Problem to solve =
Every record below needs to be retyped exactly as it appears.

Provided records =
Lemma occurs_skipn (find : str -> option nat) (n : nat) (s : str) :
  occurs find (skipn n s) = true -> occurs find s = true.
Proof.
  revert s. induction n as [|n IH]; intros s; [exact (fun H => H)|].
  destruct s as [|c s]; [exact (fun H => H)|].
  cbn [skipn]. intros H. apply occurs_cons, IH, H.
Qed.

Lemma occurs_here (find : str -> option nat) (s : str) :
  find s <> None -> occurs find s = true.
Proof.
  intros H. destruct s; cbn [occurs]; destruct (find _); congruence.
Qed.

Lemma occurs_inv (find : str -> option nat) (c : char) (s : str) :
  occurs find (c :: s) = true ->
  find (c :: s) <> None \/ occurs find s = true.
Proof.
  cbn [occurs]. destruct (find (c :: s)); [left; discriminate | right; auto].
Qed.

(** [re.search] succeeds exactly on the strings with a substring that the
    pattern matches in full. *)
Lemma re_search_matches (r : regex) (s : str) :
  re_search r s = true <->
  exists a m b, s = a ++ m ++ b /\ matches r m.
Proof.
  unfold re_search. split.
  - induction s as [|c s IH]; cbn [occurs].
    + destruct (match_at r []) as [n|] eqn:Hm; [|discriminate].
      intros _. exists [], (firstn n []), (skipn n []).
      split; [symmetry; apply firstn_skipn | apply match_at_sound, Hm].
    + destruct (match_at r (c :: s)) as [n|] eqn:Hm.
      * intros _. exists [], (firstn n (c :: s)), (skipn n (c :: s)).
        split; [symmetry; apply firstn_skipn | apply match_at_sound, Hm].
      * intros H. destruct (IH H) as (a & m & b & -> & Hmatch).
        exists (c :: a), m, b. split; [reflexivity | exact Hmatch].
  - intros (a & m & b & -> & Hm). induction a as [|c a IH].
    + apply occurs_here. exact (match_at_complete r m b Hm).
    + apply occurs_cons, IH.
Qed.

Lemma drop_no_occurs (find : str -> option nat) (s : str) :
  occurs find s = false -> drop_matches find 0 s = s.
Proof.
  induction s as [|c s IH]; [reflexivity|].
  cbn [occurs]. rewrite drop_matches_cons.
  destruct (find (c :: s)); [discriminate|].
  intros H. rewrite (IH H). reflexivity.
Qed.

(** ** What the two finders find *)

Lemma strip_prefix_Some (w s rest : str) :
  strip_prefix w s = Some rest <-> s = w ++ rest.
Proof.
  revert s. induction w as [|a w IH]; intros s; cbn [strip_prefix app].
  - split; congruence.
  - destruct s as [|b s]; [split; discriminate|].
    destruct (N.eqb_spec b a) as [->|Hne].
    + rewrite IH. split; congruence.
    + split; [discriminate | congruence].
Qed.

Lemma run_ends_take_while (p : char -> bool) (s : str) :
  run_ends p (skipn (List.length (take_while p s)) s) = true.
Proof.
  induction s as [|c s IH]; [reflexivity|].
  cbn [take_while]. destruct (p c) eqn:Hc; [exact IH|].
  simpl. rewrite Hc. reflexivity.
Qed.

Lemma word_then_run_inv (w : str) (p : char -> bool) (s : str) (n : nat) :
  word_then_run w p s = Some n ->
  exists c t, s = w ++ c :: t /\ p c = true /\
              n = List.length w + List.length (take_while p (c :: t)).
Proof.
  unfold word_then_run.
  destruct (strip_prefix w s) as [[|c t]|] eqn:Hs; try discriminate.
  destruct (p c) eqn:Hc; [|discriminate].
  intros [= <-]. apply strip_prefix_Some in Hs. eauto.
Qed.

Lemma word_then_run_intro (w : str) (p : char -> bool) (c : char) (t : str) :
  p c = true -> word_then_run w p (w ++ c :: t) <> None.
Proof.
  intros Hc. unfold word_then_run.
  assert (strip_prefix w (w ++ c :: t) = Some (c :: t)) as ->
    by (apply strip_prefix_Some; reflexivity).
  rewrite Hc. discriminate.
Qed.

Lemma word_then_run_ends (w : str) (p : char -> bool) (s : str) (n : nat) :
  word_then_run w p s = Some n ->
  (exists m, n = S m) /\ run_ends p (skipn n s) = true.
Proof.
  intros H. apply word_then_run_inv in H as (c & t & -> & Hc & ->).
  split.
  - cbn [take_while]. rewrite Hc. simpl. rewrite Nat.add_succ_r. eauto.
  - rewrite <- (Nat.add_comm _ (List.length w)), <- skipn_skipn.
    rewrite skipn_app, skipn_all, Nat.sub_diag. cbn [app skipn].
    apply run_ends_take_while.
Qed.

Lemma first_of_inv (f g : str -> option nat) (s : str) (n : nat) :
  first_of f g s = Some n -> f s = Some n \/ g s = Some n.
Proof. unfold first_of. destruct (f s); auto. Qed.

Lemma first_of_left (f g : str -> option nat) (s : str) :
  f s <> None -> first_of f g s <> None.
Proof. unfold first_of. destruct (f s); congruence. Qed.

Lemma first_of_right (f g : str -> option nat) (s : str) :
  g s <> None -> first_of f g s <> None.
Proof. unfold first_of. destruct (f s); [discriminate | auto]. Qed.

Lemma at_break_run_ends (s : str) : at_break s = run_ends non_space s.
Proof.
  destruct s as [|c s]; [reflexivity|]. simpl. unfold non_space.
  rewrite negb_involutive. reflexivity.
Qed.

(** A URL match is one of the two shorter words and the run of
    non-whitespace characters after it. *)
Lemma spec_url_at_inv (s : str) (n : nat) :
  spec_url_at s = Some n ->
  exists w c t,
    forallb non_space w = true /\ w <> [] /\
    s = w ++ c :: t /\ non_space c = true /\
    (exists m, n = S m) /\ at_break (skipn n s) = true /\
    (forall t', spec_url_at (w ++ c :: t') <> None).
Proof.
  unfold spec_url_at. intros H.
  apply first_of_inv in H as [H|H]; [|apply first_of_inv in H as [H|H]].
  - pose proof (word_then_run_ends _ _ _ _ H) as [Hn He].
    apply word_then_run_inv in H as (c & t & Hs & Hc & _).
    exists (py "http"), c, t. rewrite at_break_run_ends.
    repeat split; auto; [discriminate|].
    intros t'. apply first_of_left, word_then_run_intro, Hc.
  - pose proof (word_then_run_ends _ _ _ _ H) as [Hn He].
    apply word_then_run_inv in H as (c & t & Hs & Hc & _).
    exists (py "www"), c, t. rewrite at_break_run_ends.
    repeat split; auto; [discriminate|].
    intros t'. apply first_of_right, first_of_left, word_then_run_intro, Hc.
  - pose proof (word_then_run_ends _ _ _ _ H) as [Hn He].
    apply word_then_run_inv in H as (c & t & Hs & Hc & _).
    exists (py "https"), c, t. rewrite at_break_run_ends.
    repeat split; auto; [discriminate|].
    intros t'.
    apply first_of_left.
    apply (word_then_run_intro (py "http") non_space 115%N (c :: t')).
    reflexivity.
Qed.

Output =
Lemma occurs_skipn (find : str -> option nat) (n : nat) (s : str) :
  occurs find (skipn n s) = true -> occurs find s = true.
Proof.
  revert s. induction n as [|n IH]; intros s; [exact (fun H => H)|].
  destruct s as [|c s]; [exact (fun H => H)|].
  cbn [skipn]. intros H. apply occurs_cons, IH, H.
Qed.

Lemma occurs_here (find : str -> option nat) (s : str) :
  find s <> None -> occurs find s = true.
Proof.
  intros H. destruct s; cbn [occurs]; destruct (find _); congruence.
Qed.

Lemma occurs_inv (find : str -> option nat) (c : char) (s : str) :
  occurs find (c :: s) = true ->
  find (c :: s) <> None \/ occurs find s = true.
Proof.
  cbn [occurs]. destruct (find (c :: s)); [left; discriminate | right; auto].
Qed.

(** [re.search] succeeds exactly on the strings with a substring that the
    pattern matches in full. *)
Lemma re_search_matches (r : regex) (s : str) :
  re_search r s = true <->
  exists a m b, s = a ++ m ++ b /\ matches r m.
Proof.
  unfold re_search. split.
  - induction s as [|c s IH]; cbn [occurs].
    + destruct (match_at r []) as [n|] eqn:Hm; [|discriminate].
      intros _. exists [], (firstn n []), (skipn n []).
      split; [symmetry; apply firstn_skipn | apply match_at_sound, Hm].
    + destruct (match_at r (c :: s)) as [n|] eqn:Hm.
      * intros _. exists [], (firstn n (c :: s)), (skipn n (c :: s)).
        split; [symmetry; apply firstn_skipn | apply match_at_sound, Hm].
      * intros H. destruct (IH H) as (a & m & b & -> & Hmatch).
        exists (c :: a), m, b. split; [reflexivity | exact Hmatch].
  - intros (a & m & b & -> & Hm). induction a as [|c a IH].
    + apply occurs_here. exact (match_at_complete r m b Hm).
    + apply occurs_cons, IH.
Qed.

Lemma drop_no_occurs (find : str -> option nat) (s : str) :
  occurs find s = false -> drop_matches find 0 s = s.
Proof.
  induction s as [|c s IH]; [reflexivity|].
  cbn [occurs]. rewrite drop_matches_cons.
  destruct (find (c :: s)); [discriminate|].
  intros H. rewrite (IH H). reflexivity.
Qed.

(** ** What the two finders find *)

Lemma strip_prefix_Some (w s rest : str) :
  strip_prefix w s = Some rest <-> s = w ++ rest.
Proof.
  revert s. induction w as [|a w IH]; intros s; cbn [strip_prefix app].
  - split; congruence.
  - destruct s as [|b s]; [split; discriminate|].
    destruct (N.eqb_spec b a) as [->|Hne].
    + rewrite IH. split; congruence.
    + split; [discriminate | congruence].
Qed.

Lemma run_ends_take_while (p : char -> bool) (s : str) :
  run_ends p (skipn (List.length (take_while p s)) s) = true.
Proof.
  induction s as [|c s IH]; [reflexivity|].
  cbn [take_while]. destruct (p c) eqn:Hc; [exact IH|].
  simpl. rewrite Hc. reflexivity.
Qed.

Lemma word_then_run_inv (w : str) (p : char -> bool) (s : str) (n : nat) :
  word_then_run w p s = Some n ->
  exists c t, s = w ++ c :: t /\ p c = true /\
              n = List.length w + List.length (take_while p (c :: t)).
Proof.
  unfold word_then_run.
  destruct (strip_prefix w s) as [[|c t]|] eqn:Hs; try discriminate.
  destruct (p c) eqn:Hc; [|discriminate].
  intros [= <-]. apply strip_prefix_Some in Hs. eauto.
Qed.

Lemma word_then_run_intro (w : str) (p : char -> bool) (c : char) (t : str) :
  p c = true -> word_then_run w p (w ++ c :: t) <> None.
Proof.
  intros Hc. unfold word_then_run.
  assert (strip_prefix w (w ++ c :: t) = Some (c :: t)) as ->
    by (apply strip_prefix_Some; reflexivity).
  rewrite Hc. discriminate.
Qed.

Lemma word_then_run_ends (w : str) (p : char -> bool) (s : str) (n : nat) :
  word_then_run w p s = Some n ->
  (exists m, n = S m) /\ run_ends p (skipn n s) = true.
Proof.
  intros H. apply word_then_run_inv in H as (c & t & -> & Hc & ->).
  split.
  - cbn [take_while]. rewrite Hc. simpl. rewrite Nat.add_succ_r. eauto.
  - rewrite <- (Nat.add_comm _ (List.length w)), <- skipn_skipn.
    rewrite skipn_app, skipn_all, Nat.sub_diag. cbn [app skipn].
    apply run_ends_take_while.
Qed.

Lemma first_of_inv (f g : str -> option nat) (s : str) (n : nat) :
  first_of f g s = Some n -> f s = Some n \/ g s = Some n.
Proof. unfold first_of. destruct (f s); auto. Qed.

Lemma first_of_left (f g : str -> option nat) (s : str) :
  f s <> None -> first_of f g s <> None.
Proof. unfold first_of. destruct (f s); congruence. Qed.

Lemma first_of_right (f g : str -> option nat) (s : str) :
  g s <> None -> first_of f g s <> None.
Proof. unfold first_of. destruct (f s); [discriminate | auto]. Qed.

Lemma at_break_run_ends (s : str) : at_break s = run_ends non_space s.
Proof.
  destruct s as [|c s]; [reflexivity|]. simpl. unfold non_space.
  rewrite negb_involutive. reflexivity.
Qed.

(** A URL match is one of the two shorter words and the run of
    non-whitespace characters after it. *)
Lemma spec_url_at_inv (s : str) (n : nat) :
  spec_url_at s = Some n ->
  exists w c t,
    forallb non_space w = true /\ w <> [] /\
    s = w ++ c :: t /\ non_space c = true /\
    (exists m, n = S m) /\ at_break (skipn n s) = true /\
    (forall t', spec_url_at (w ++ c :: t') <> None).
Proof.
  unfold spec_url_at. intros H.
  apply first_of_inv in H as [H|H]; [|apply first_of_inv in H as [H|H]].
  - pose proof (word_then_run_ends _ _ _ _ H) as [Hn He].
    apply word_then_run_inv in H as (c & t & Hs & Hc & _).
    exists (py "http"), c, t. rewrite at_break_run_ends.
    repeat split; auto; [discriminate|].
    intros t'. apply first_of_left, word_then_run_intro, Hc.
  - pose proof (word_then_run_ends _ _ _ _ H) as [Hn He].
    apply word_then_run_inv in H as (c & t & Hs & Hc & _).
    exists (py "www"), c, t. rewrite at_break_run_ends.
    repeat split; auto; [discriminate|].
    intros t'. apply first_of_right, first_of_left, word_then_run_intro, Hc.
  - pose proof (word_then_run_ends _ _ _ _ H) as [Hn He].
    apply word_then_run_inv in H as (c & t & Hs & Hc & _).
    exists (py "https"), c, t. rewrite at_break_run_ends.
    repeat split; auto; [discriminate|].
    intros t'.
    apply first_of_left.
    apply (word_then_run_intro (py "http") non_space 115%N (c :: t')).
    reflexivity.
Qed.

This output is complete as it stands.